BK urges for consistency in governance: Environmental impacts of coal mining and conflicting policies
September 25, 2014, Manila, Philippines – During the recently concluded UN Climate Change Summit in New York City, President Benigno Aquino called out to developed countries that the Philippines is carrying the burden of their greenhouse gas emissions as the country is always in the path of typhoons, one of which is the strongest typhoon that made landfall ever recorded in history: Typhoon Yolanda.
However, according to Bantay Kita (BK), a coalition of organization pushing for transparency and accountability in the extractive industries, the Philippines has conflicting policies. While the government recognizes the vulnerability of the countries to Climate Change, the Department of Energy continues to promote mining and utilization of coal energy.
As of December 2012, there is a total of 60 coal operating contracts (COCs) in the country, 29 of which are for exploration and 31 are for development and production.
Coal production in the country has been a significant contributor to the country’s CO2 emissions, a greenhouse gas linked to the increasing rate of global warming. On the average, 21 percent of the total CO2 emission in the Philippines from 2001 to 2009 was attributed to coal usage.
Moreover, coal mining also has a significant health impact such as respiratory diseases due to steam coal dust. This is specifically prevalent among coal mining workers and communities residing within the vicinity of the operations.
“If this continues, we are not merely victims, but we’re also perpetrators of the worsening environmental condition,” Gerry Arances, national coordinator of Philippine Movement for Climate Justice (PMCJ), said.
According to BK, if the country is serious about climate change, then it should also change its energy policy. It should review the fiscal policy governing coal mining. With the minimal royalty and the incentives that are provided to the coal companies, the public in effect is subsidizing coal production in the country.
Coal companies in the Philippines can deduct as much as 90 percent of their gross proceeds as expenses, the highest recoverable cost among extractive industries. Oil and natural gas companies, for example, are only allowed to deduct up to 70 percent of total proceeds of their extractions as expenses. Contractors are also entitled to basic fees and special allowances amounting to 70 percent of the net proceeds, which is equivalent to at least seven percent of the gross proceeds of coal.
On top of the 90 percent recoverable cost, the taxpayers are giving mining companies 7 percent of the remaining 10 percent revenue as payment for mining. With these deductions, local governments are entitled to at least 1.2 percent of the gross proceeds while the national government is left with 1.8 percent of the gross proceeds from coal.
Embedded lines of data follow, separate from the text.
(** C8: called with undefined, each of setDuration, setVolume, setAttack,
    setRelease, setAudioContext and setDestinationNode leaves every field
    of the instance as it was (the first five return normally and
    setDestinationNode raises a TypeError before it assigns); setVerbose
    returns an instance whose verbose field holds true for undefined and
    for true, and false for every other argument, and whose other fields
    are as before. *)
Theorem setters_undefined_and_setVerbose (h : host) (this : notePlayer) :
  (forall c : completion,
      In c [setDuration VUndefined this; setVolume VUndefined this;
            setAttack h VUndefined this; setRelease h VUndefined this;
            setAudioContext VUndefined this;
            setDestinationNode h VUndefined this] ->
      instance_after c = this) /\
  setDuration VUndefined this = Normal this /\
  setVolume VUndefined this = Normal this /\
  setAttack h VUndefined this = Normal this /\
  setRelease h VUndefined this = Normal this /\
  setAudioContext VUndefined this = Normal this /\
  setDestinationNode h VUndefined this = Abrupt TypeError this /\
  returns_assigning Verbose (VBool true) this (setVerbose VUndefined this) /\
  returns_assigning Verbose (VBool true) this (setVerbose (VBool true) this) /\
  (forall v : value,
      v <> VUndefined -> v <> VBool true ->
      returns_assigning Verbose (VBool false) this (setVerbose v this)).
Proof.
  destruct (set_same this) as (Hac & Hdn & Hd & Hv & Ha & Hr).
  assert (Hcalls :
            setDuration VUndefined this = Normal this /\
            setVolume VUndefined this = Normal this /\
            setAttack h VUndefined this = Normal this /\
            setRelease h VUndefined this = Normal this /\
            setAudioContext VUndefined this = Normal this /\
            setDestinationNode h VUndefined this = Abrupt TypeError this).
  { unfold setDuration, setVolume, setAttack, setRelease, setAudioContext.
    cbn [undefined_or_whole]. rewrite Hac, Hd, Hv, Ha, Hr. repeat split. }
  destruct Hcalls as (Cd & Cv & Ca & Cr & Cac & Cdn).
  split.
  - intros c Hc. cbn [In] in Hc.
    rewrite Cd, Cv, Ca, Cr, Cac, Cdn in Hc.
    repeat destruct Hc as [<- | Hc]; try reflexivity. destruct Hc.
  - repeat (split; [ assumption | ]).
    assert (Hset : forall b : bool,
               returns_assigning Verbose (VBool b) this
                 (Normal (set_verbose (VBool b) this))).
    { intros b. eexists. split; [ reflexivity | ]. split; [ reflexivity | ].
      intros g Hg. destruct g; try reflexivity. contradiction Hg. reflexivity. }
    split; [ exact (Hset true) | split; [ exact (Hset true) | ] ].
    intros v Hu Ht.
    destruct v as [ | | [ | ] | | | ]; try exact (Hset false); congruence.
Qed.

Lemma setters_undefined_and_setVerbose_witness :
  instance_after (setDestinationNode example_host VUndefined example_player)
  = example_player /\
  verbose example_player = VBool false /\
  verbose (instance_after (setVerbose VUndefined example_player)) = VBool true /\
  verbose (instance_after (setVerbose (VNum (of_Z 1))
                             (instance_after (setVerbose VUndefined example_player))))
  = VBool false.
Proof.
  destruct (setters_undefined_and_setVerbose example_host example_player)
    as (Hkept & _ & _ & _ & _ & _ & _ & Hon & _ & _).
  destruct (setters_undefined_and_setVerbose example_host
              (instance_after (setVerbose VUndefined example_player)))
    as (_ & _ & _ & _ & _ & _ & _ & _ & _ & Hoff).
  split; [ apply Hkept; cbn [In]; tauto | ].
  split; [ reflexivity | split ].
  - destruct Hon as (this' & -> & Hv & _). exact Hv.
  - destruct (Hoff (VNum (of_Z 1))) as (this' & -> & Hv & _);
      [ discriminate | discriminate | exact Hv ].
Defined.

(** What the assignments of [setAttack] and [setRelease] leave. *)
Lemma set_attack_assigned (v : value) (this : notePlayer) :
  returns_assigning Attack v this (Normal (set_attack v this)).
Proof.
  eexists. split; [ reflexivity | ]. split; [ reflexivity | ].
  intros g Hg. destruct g; try reflexivity. contradiction Hg. reflexivity.
Qed.

Lemma set_release_assigned (v : value) (this : notePlayer) :
  returns_assigning Release v this (Normal (set_release v this)).
Proof.
  eexists. split; [ reflexivity | ]. split; [ reflexivity | ].
  intros g Hg. destruct g; try reflexivity. contradiction Hg. reflexivity.
Qed.

(** C9: for a Number n, setAttack(n) and setRelease(n) leave the field as
    it is when n is whole, zero and negative whole numbers included; when
    n is fractional they return an instance that holds n in the field and
    is as before in every other field. *)
Theorem setAttack_setRelease_whole_fractional
        (h : host) (this : notePlayer) (n : number) :
  (whole n ->
   setAttack h (VNum n) this = Normal this /\
   setRelease h (VNum n) this = Normal this) /\
  (fractional n ->
   returns_assigning Attack (VNum n) this (setAttack h (VNum n) this) /\
   returns_assigning Release (VNum n) this (setRelease h (VNum n) this)).
Proof.
  destruct (set_same this) as (_ & _ & _ & _ & Ha & Hr).
  unfold setAttack, setRelease, undefined_or_whole; cbn [ToNumber].
  split.
  - intros [Hf Hz]. apply (rem_1_whole n Hf) in Hz. rewrite Hz, Ha, Hr. split; reflexivity.
  - intros Hfr. rewrite (rem_1_fractional n Hfr). split.
    + apply set_attack_assigned.
    + apply set_release_assigned.
Qed.

Lemma setAttack_setRelease_whole_fractional_witness :
  whole (of_Z (-3)) /\ fractional (decimal 3 1) /\
  setAttack example_host (VNum (of_Z (-3))) example_player = Normal example_player /\
  release example_player = VNum (decimal 1 1) /\
  release (instance_after (setRelease example_host (VNum (decimal 3 1)) example_player))
  = VNum (decimal 3 1).
Proof.
  assert (Hw : whole (of_Z (-3))).
  { split; [ reflexivity | exists (-3); reflexivity ]. }
  assert (Hf : fractional (decimal 3 1)).
  { split; [ reflexivity | ]. intros z.
    replace (to_Q (decimal 3 1)) with (5404319552844595 # 18014398509481984)%Q
      by (vm_compute; reflexivity).
    unfold Qeq; cbn [Qnum Qden inject_Z]. lia. }
  split; [ exact Hw | split; [ exact Hf | split; [ | split; [ reflexivity | ] ] ] ].
  - apply (setAttack_setRelease_whole_fractional example_host example_player (of_Z (-3))).
    exact Hw.
  - destruct (setAttack_setRelease_whole_fractional example_host example_player
                (decimal 3 1)) as [_ Hfrac].
    destruct (Hfrac Hf) as (_ & this' & -> & Hv & _). exact Hv.
Defined.

(** * Further properties *)

(** ** The truncation and the names of the table *)

Lemma dropRightWhile_rev_skipn {A : Type} (n : Z) (r : list A) :
  0 <= n ->
  dropRightWhile_rev (fun _ i => n <=? i) r (Z.of_nat (length r) - 1)
  = skipn (length r - Z.to_nat n) r.
Proof.
  intros Hn. induction r as [ | a rest IH].
  - reflexivity.
  - cbn [dropRightWhile_rev].
    replace (Z.of_nat (length (a :: rest)) - 1) with (Z.of_nat (length rest))
      by (cbn [length]; lia).
    destruct (Z.leb_spec n (Z.of_nat (length rest))) as [Hle | Hgt].
    + replace (Z.of_nat (length rest)) with (Z.of_nat (length rest) - 1 + 1) at 1 by lia.
      replace (Z.of_nat (length rest) - 1 + 1 - 1) with (Z.of_nat (length rest) - 1) by lia.
      rewrite IH.
      replace (length (a :: rest) - Z.to_nat n)%nat
        with (S (length rest - Z.to_nat n)) by (cbn [length]; lia).
      reflexivity.
    + replace (length (a :: rest) - Z.to_nat n)%nat with 0%nat by (cbn [length]; lia).
      reflexivity.
Qed.

(** X1: lodash's dropRightWhile with the predicate "index >= n" keeps the
    first n elements of any array, and the whole array when it is shorter
    than n. *)
Theorem dropRightWhile_index_firstn {A : Type} (n : Z) (l : list A) :
  0 <= n ->
  dropRightWhile (fun _ i => n <=? i) l = firstn (Z.to_nat n) l.
Proof.
  intros Hn. unfold dropRightWhile.
  rewrite <- (length_rev l) at 1. rewrite (dropRightWhile_rev_skipn n (rev l) Hn).
  rewrite skipn_rev, rev_involutive, !length_rev.
  destruct (Nat.le_gt_cases (Z.to_nat n) (length l)) as [Hle | Hgt].
  - f_equal. lia.
  - replace (length l - (length l - Z.to_nat n))%nat with (length l) by lia.
    rewrite firstn_all. symmetry. apply firstn_all2. lia.
Qed.

Lemma dropRightWhile_index_firstn_witness :
  dropRightWhile (fun _ i => 2 <=? i) [10; 20; 30] = [10; 20] /\
  dropRightWhile (fun _ i => 5 <=? i) [10; 20; 30] = [10; 20; 30].
Proof.
  split.
  - apply (dropRightWhile_index_firstn 2 [10; 20; 30]). lia.
  - apply (dropRightWhile_index_firstn 5 [10; 20; 30]). lia.
Defined.

Lemma distinct_NoDup (l : list string) : distinct l = true -> NoDup l.
Proof.
  induction l as [ | a l IH]; intros H; [ constructor | ].
  cbn [distinct] in H. apply andb_true_iff in H. destruct H as [Ha Hl].
  constructor; [ | exact (IH Hl) ].
  intros Hin. apply negb_true_iff in Ha.
  assert (Hex : existsb (String.eqb a) l = true).
  { apply existsb_exists. exists a. split; [ exact Hin | apply String.eqb_refl ]. }
  congruence.
Qed.

(** X2: the record of every key k of 1..88 is named by the pitch class at
    position (k - 1) mod 12 of A, A#, B, C, ..., G# followed by the octave
    (k - 1) / 12, so that the octave number changes at A and runs from 0
    to 7; and no two records of the table have the same name. *)
Theorem table_names (k : Z) :
  1 <= k <= 88 ->
  (exists n : Note.t,
      record_of_key k = Some n /\ Note.keynb n = of_Z k /\
      Note.name n = name_of_key k /\ 0 <= (k - 1) / 12 <= 7) /\
  NoDup (map Note.name getNotesInfo).
Proof.
  intros Hk. split.
  - destruct (table_key k Hk) as (n & Hrec & Hkey & _).
    assert (Hc : name_checked k = true).
    { apply (forallb_range name_checked 88); [ vm_compute; reflexivity | exact Hk ]. }
    unfold name_checked in Hc. rewrite Hrec in Hc. apply String.eqb_eq in Hc.
    exists n. repeat split; try assumption.
    + apply Z.div_pos; lia.
    + assert ((k - 1) / 12 < 8) by (apply Z.div_lt_upper_bound; lia). lia.
  - apply distinct_NoDup. vm_compute. reflexivity.
Qed.

Lemma table_names_witness :
  exists n : Note.t,
    record_of_key 40 = Some n /\ Note.keynb n = of_Z 40 /\
    Note.name n = "C3"%string /\ 0 <= (40 - 1) / 12 <= 7.
Proof.
  destruct (table_names 40) as (Hname & _); [ lia | ].
  exact Hname.
Defined.

(** ** Equal temperament *)

Lemma root_pow (m : nat) : ((twelfth_root_of_two ^ m) ^ 12 = 2 ^ m)%R.
Proof.
  rewrite <- pow_mult, Nat.mul_comm, pow_mult, root_pow12. reflexivity.
Qed.

Lemma Q2R_pow2 (m : Z) : 0 <= m -> Q2R (inject_Z (2 ^ m)) = (2 ^ Z.to_nat m)%R.
Proof.
  intros Hm. unfold Q2R. cbn [Qnum Qden inject_Z].
  rewrite pow_IZR, Z2Nat.id by exact Hm. lra.
Qed.

Lemma below_root_pow (q : Q) (m : Z) :
  0 <= m -> (pow12 q <= inject_Z (2 ^ m))%Q ->
  (Q2R q <= twelfth_root_of_two ^ Z.to_nat m)%R.
Proof.
  intros Hm H. apply Qle_Rle in H. rewrite Q2R_pow12, (Q2R_pow2 m Hm) in H.
  destruct (Rle_or_lt (Q2R q) (twelfth_root_of_two ^ Z.to_nat m)) as [Hle | Hlt];
    [ exact Hle | ].
  assert (Hp : (0 <= twelfth_root_of_two ^ Z.to_nat m)%R)
    by (apply pow_le, Rlt_le, root_pos).
  assert (Hc : ((twelfth_root_of_two ^ Z.to_nat m) ^ 12 < Q2R q ^ 12)%R)
    by (apply pow12_lt; lra).
  rewrite root_pow in Hc. lra.
Qed.

Lemma above_root_pow (q : Q) (m : Z) :
  0 <= m -> (0 <= Q2R q)%R -> (inject_Z (2 ^ m) <= pow12 q)%Q ->
  (twelfth_root_of_two ^ Z.to_nat m <= Q2R q)%R.
Proof.
  intros Hm Hq H. apply Qle_Rle in H. rewrite Q2R_pow12, (Q2R_pow2 m Hm) in H.
  destruct (Rle_or_lt (twelfth_root_of_two ^ Z.to_nat m) (Q2R q)) as [Hle | Hlt];
    [ exact Hle | ].
  assert (Hc : (Q2R q ^ 12 < (twelfth_root_of_two ^ Z.to_nat m) ^ 12)%R)
    by (apply pow12_lt; lra).
  rewrite root_pow in Hc. lra.
Qed.

Lemma Q2R_tuning_tolerance : Q2R tuning_tolerance = (/ 100000000000000)%R.
Proof. unfold Q2R, tuning_tolerance. cbn. lra. Qed.
(** X15.  Whatever [drawCard] writes in the store is either the cooldown
    marker of the actor ([true], for 30000 ms) or the hand of the actor,
    without expiry, made of the hand that was read and of one more element:
    a draw never removes a card from a hand. *)
Theorem drawCard_writes messageTs username w key v ttl :
  In (KvSet key v ttl) (store_ops (effects (drawCard messageTs username w))) ->
  (key = cooldown_key username /\ v = VBool true /\ ttl = Some 30000%Z) \/
  (key = hand_key username /\ ttl = None /\
   exists hand_found hand x,
     In (KvGet (hand_key username) hand_found)
        (store_ops (effects (drawCard messageTs username w))) /\
     read_hand hand_found = Some hand /\
     v = VArr (hand ++ [x])).
Proof.
  destruct (drawCard_observed messageTs username w) as (_ & _ & _ & ->).
  on_draw_paths messageTs username w; intros Hset; in_cases Hset;
    try (left; auto; fail); right; (split; [reflexivity|]); (split; [reflexivity|]).
  all: first
    [ eexists _, _, _; split; [right; right; left; reflexivity|];
      split; [reflexivity|reflexivity]
    | eexists _, [], _; split; [right; right; left; reflexivity|]; split;
      [unfold read_hand;
       match goal with
       | H : truthy_opt ?f = false |- context [truthy_opt ?f] => rewrite H
       end; reflexivity
      |reflexivity] ].
Qed.

(** *** The cooldown window *)

(** Once the cooldown marker is written, the store holds it with its expiry
    when [drawCard] ends. *)
Lemma drawCard_cooldown_written messageTs username w :
  In (KvSet (cooldown_key username) (VBool true) (Some 30000%Z))
     (store_ops (effects (drawCard messageTs username w))) ->
  exists t,
    (clock w <= t <= clock (final (drawCard messageTs username w)))%Z /\
    kv_store (final (drawCard messageTs username w)) !! cooldown_key username =
      Some {| kv_value := VBool true; kv_expires := Some (t + 30000)%Z |}.
Proof.
  destruct (drawCard_observed messageTs username w) as (_ & -> & _ & ->).
  on_draw_paths messageTs username w; intros Hset; in_cases Hset.
  all: eexists; rewrite ?lookup_insert_ne by (apply not_eq_sym, keys_differ).
  all: rewrite lookup_insert_eq; (split; [|reflexivity]); lia.
Qed.

(** After an accepted opening message, what the store holds under the
    cooldown key when the reply arrives decides between the refusal and the
    draw. *)
Lemma drawCard_at_the_gate messageTs username w x :
  answer (chat_postMessage env (S (steps w))
            (send_params (mention username ++ " " ++ transcript "drawing.start" ++ "...")
               (Some messageTs) None)) = PostOk x ->
  exists now found,
    now = (clock w +
           Z.of_N (elapsed (chat_postMessage env (S (steps w))
                     (send_params
                        (mention username ++ " " ++ transcript "drawing.start" ++ "...")
                        (Some messageTs) None))))%Z /\
    found = kv_lookup now (kv_store w) (cooldown_key username) /\
    if truthy_opt found then
      store_ops (effects (drawCard messageTs username w)) =
        [KvGet (cooldown_key username) found] /\
      kv_store (final (drawCard messageTs username w)) = kv_store w
    else
      exists hand_found rest,
        store_ops (effects (drawCard messageTs username w)) =
          KvGet (cooldown_key username) found
          :: KvSet (cooldown_key username) (VBool true) (Some 30000%Z)
          :: KvGet (hand_key username) hand_found
          :: rest.
Proof.
  intros Hok.
  destruct (drawCard_observed messageTs username w) as (_ & -> & _ & ->).
  on_draw_paths messageTs username w; try discriminate Hok.
  all: match goal with
       | H : truthy_opt (kv_lookup ?t (kv_store ?s) (cooldown_key ?u)) = _
         |- _ =>
           exists t, (kv_lookup t (kv_store s) (cooldown_key u));
           split; [lia|]; split; [reflexivity|]; rewrite H
       end.
  all: first [ split; reflexivity | eexists _, _; reflexivity ].
Qed.
(** * python-downloader: a shallow embedding of [downloader.py]

    The download engine is effectful Python: it reads a clock and a random
    number generator, talks HTTP through [requests], touches the file
    system through [pathlib]/[os], and fans work out over a
    [ProcessPoolExecutor].  The embedding threads an explicit [World]
    (file system, event log, instant counter) through a small
    state-and-exception monad [Py]; everything the program cannot control
    (clock, random draws, the remote server, the order in which futures
    complete, and the library functions [urlparse], [quote], [Path.stem],
    [Path.suffix], [int], [strptime]/[mktime]) is a field of a fixed
    environment [Env]. *)

From stdpp Require Import base strings gmap list pretty.

Open Scope Z_scope.

(** ** Exceptions and the [Py] monad *)

Inductive Exn :=
| ValueError (msg : string)
| RequestException (msg : string)
| OSError (msg : string)
| SystemExit (code : Z).

Inductive Res (A : Type) :=
| Ok (a : A)
| Raise (e : Exn).
Arguments Ok {A} a.
Arguments Raise {A} e.

(** ** File system, HTTP messages and the event log *)

(** A file-system entry: a directory (with the size and modified time
    [stat] reports for it) or a regular file. *)
Inductive Node :=
| Dir (dir_size : N) (dir_mtime : Z)
| Reg (content : list Byte.byte) (mtime : Z).

Inductive Method := HEAD | GET.

(** What [requests.head]/[requests.get] put on the wire.  [req_headers]
    are the headers actually sent: the session defaults merged with the
    caller's [headers=] argument. *)
Record Request := {
  req_method : Method;
  req_url : string;
  req_headers : list (string * string);
  req_stream : bool;
  req_timeout : option (Z * Z)
}.

(** A response: status, headers, the bytes [iter_content] yields, and
    whether the connection breaks once those bytes have been delivered. *)
Record Response := {
  status_code : Z;
  headers : list (string * string);
  body : list Byte.byte;
  body_breaks : bool
}.

Inductive Level := INFO | WARNING | ERROR.

Inductive Event :=
| EvLog (lvl : Level) (msg : string)
| EvRequest (r : Request)
| EvPool (workers : Z)
| EvSleep (seconds : Z).

Record World := {
  fs : gmap string Node;
  events : list Event;
  tick : nat
}.

Definition Py (A : Type) : Type := World → Res A * World.
(** * flytekit_learn.fastapi: endpoint orchestration and labelling sessions

    A shallow embedding of [src/flytekit_learn/fastapi.py].  The three request
    handlers that [_app_decorator_wrapper] closes over ([_train_endpoint],
    [_predict_endpoint], [_labeller_endpoint]) are written in a small
    state-and-exception monad; the collaborators of the module (the remote
    execution gateway [model._remote], the dataset provider [model._dataset],
    the local [model.train] / [model.predict]) are fields of an environment
    record, and every call to one of them is logged, so that statements of the
    form "no remote call is made" are statements about the log. *)

From Stdlib Require Import ZArith String List Bool.
From stdpp Require Import base option list strings gmap fin_maps.

Open Scope string_scope.
Open Scope Z_scope.

(** ** Python values *)

(** The payloads that travel through the handlers.  Model artefacts, metrics,
    feature tensors and batches are opaque to this module: [VObj]. *)
Inductive Value : Type :=
| VNone
| VBool (b : bool)
| VInt (z : Z)
| VStr (s : string)
| VObj (n : nat).

#[global] Instance Value_eq_dec : EqDecision Value.
Proof. solve_decision. Defined.

(** [Dict] / [Dict[str, Any]] in the source. *)
Abbreviation Dict := (gmap string Value).

(** [x is None] *)
Definition is_None (v : Value) : bool :=
  match v with VNone => true | _ => false end.

(** Truth value of an [Optional[str]], an [Optional[Dict]] and an
    [Optional[List[...]]]: [None] and the empty container are false. *)
Definition truthy_str (s : option string) : bool :=
  match s with
  | Some s => negb (String.eqb s "")
  | None => false
  end.

Definition truthy_dict (d : option Dict) : bool :=
  match d with
  | Some d => negb (bool_decide (d = ∅))
  | None => false
  end.

Definition truthy_list {A : Type} (l : option (list A)) : bool :=
  match l with
  | Some (_ :: _) => true
  | _ => false
  end.

(** ** Exceptions *)

(** What a handler can raise.  [HTTPException] is raised by the handlers
    themselves only; an exception that escapes from a collaborator is carried
    by [RemoteError] or [ProviderError], whatever its Python class. *)
Inductive Exc : Type :=
| HTTPException (status_code : Z) (detail : string)
| ValueError (msg : string)
| TypeError (msg : string)
| KeyError (key : string)
| UnboundLocalError (var : string)
| StopIteration
| RemoteError (msg : string)
| ProviderError (msg : string).

#[global] Instance Exc_eq_dec : EqDecision Exc.
Proof. solve_decision. Defined.

(** The names the specification gives to the failures of the handlers. *)
Definition ModelNotTrained : Exc :=
  HTTPException 500 "trained model not found".
Definition NoTrainedModelFound : Exc :=
  ValueError "not enough values to unpack (expected at least 1, got 0)".
Definition NoSubmissionExpected : Exc :=
  HTTPException 400 "Labels already submitted for current batch".
Definition SubmissionPending : Exc :=
  HTTPException 400 "Awaiting labels from current batch".

(** ** Endpoint registration: [_app_decorator_wrapper] *)

Inductive Endpoints : Type := TRAINER | PREDICTOR | EVALUATOR | LABELLER.

(** Annotations of handler parameters: a plain type, or a pydantic model with
    a name and its fields, each with its type and whether it is required. *)
Inductive FieldInfo : Type := Required | HasDefault.

Inductive PyType : Type :=
| TyBool | TyInt | TyFloat | TyStr | TyAny
| TyDict
| TyOptional (t : PyType)
| TyList (t : PyType).

Inductive Annotation : Type :=
| Plain (t : PyType)
| PydanticModel (name : string) (fields : list (string * (PyType * FieldInfo))).

Inductive ParamDefault : Type :=
| DefaultFalse            (* [= False] *)
| DefaultNone             (* [= None] *)
| DefaultInt (z : Z)      (* [= 3] *)
| DefaultStr (s : string) (* [= "latest"] *)
| NoDefault
| BodyRequired            (* [= Body(...)] *)
| BodyNone.               (* [= Body(None)] *)

Record Param : Type := mkParam {
  p_name : string;
  p_annotation : Annotation;
  p_default : ParamDefault
}.

Definition Signature := list Param.

(** [signature(_train_endpoint)], lines 64-68. *)
Definition train_endpoint_signature : Signature :=
  [ mkParam "local" (Plain TyBool) DefaultFalse;
    mkParam "model_name" (Plain (TyOptional TyStr)) DefaultNone;
    mkParam "inputs" (Plain TyDict) BodyRequired ].

(** [create_model("HyperparameterModel", **{k: (v, ...) for k, v in
    model._hyperparameters.items()})]: the ellipsis marks each field as
    required. *)
Definition create_HyperparameterModel (hp : list (string * PyType)) : Annotation :=
  PydanticModel "HyperparameterModel" (map (fun kv => (kv.1, (kv.2, Required))) hp).

(** [sig.parameters[p].replace(annotation=...)] *)
Definition replace_annotation (p : Param) (a : Annotation) : Param :=
  mkParam (p_name p) a (p_default p).

(** Lines 204-210: the list comprehension over [sig.parameters]. *)
Definition replace_hyperparameters (sig : Signature) (HyperparameterModel : Annotation)
  : Signature :=
  map (fun p =>
         if String.eqb (p_name p) "hyperparameters"
         then replace_annotation p HyperparameterModel
         else p) sig.

(** [model._hyperparameters] is a dict or [None]; it counts as declared when
    it is a non-empty dict. *)
Definition declares_hyperparameters (hp : option (list (string * PyType))) : bool :=
  truthy_list hp.

(** Lines 200-210: the signature the train handler carries after registration. *)
Definition shaped_train_signature (hp : option (list (string * PyType)))
  : Signature :=
  match hp with
  | Some ((_ :: _) as decl) =>
      replace_hyperparameters train_endpoint_signature
        (create_HyperparameterModel decl)
  | _ => train_endpoint_signature
  end.

(** [signature(_predict_endpoint)] and [signature(_labeller_endpoint)],
    lines 89-96 and 148-154. *)
Definition predict_endpoint_signature : Signature :=
  [ mkParam "local" (Plain TyBool) DefaultFalse;
    mkParam "model_name" (Plain (TyOptional TyStr)) DefaultNone;
    mkParam "model_version" (Plain TyStr) (DefaultStr "latest");
    mkParam "model_source" (Plain TyStr) (DefaultStr "remote");
    mkParam "inputs" (Plain (TyOptional TyDict)) BodyNone;
    mkParam "features" (Plain (TyOptional (TyList TyDict))) BodyNone ].

Definition labeller_endpoint_signature : Signature :=
  [ mkParam "session_id" (Plain TyStr) NoDefault;
    mkParam "batch_size" (Plain TyInt) (DefaultInt 3);
    mkParam "submit" (Plain TyBool) DefaultFalse;
    mkParam "reader_inputs" (Plain (TyOptional TyDict)) BodyNone;
    mkParam "submission" (Plain (TyOptional (TyList TyDict))) BodyNone ].

(** What [decorator(endpoint_fn)] receives: which handler, under which
    signature. *)
Record Registration : Type := mkRegistration {
  reg_endpoint : Endpoints;
  reg_signature : Signature
}.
“The goal of the Philippines is to reduce coal production and dependency on coal energy. However, the government is doing the contrary,” said Roldan Gonzales, Executive Director of GITIB, Incorporated, a non-profit and non-governmental organization supporting indigenous peoples and marginalized communities.
The country’s National Framework Strategy on Climate Change (2010-2022), as legally mandated by the Climate Change Act of 2009 (Republic Act 9729), aims to ensure a climate-risk resilient Philippines by reducing greenhouse gas emissions from the energy sector and maintaining a competitive energy investment climate.
“The current fiscal regime does not take into account the negative effects of coal mining and coal consumption. Instead, it is providing incentives to continuously conduct coal mining operation without regard to the negative social and environmental effects. Our fiscal regime should reflect how much it really cost to mine coal,” concluded Anton Ragos author of the policy paper entitled “Coal Mining: An Inequitable Share.”
According to Ragos, aside from its ill effects on human health and its minimal contribution to poverty alleviation at the local level, coal mining leaves an indelible mark on the environment, which will deter us from achieving our goals in climate change adaptation.
According to BK, the government should make its policy consistent. To address and cope with Climate change, coal mining and use of coal as a source of energy should be discouraged and it is time to review the outdated policy on coal mining.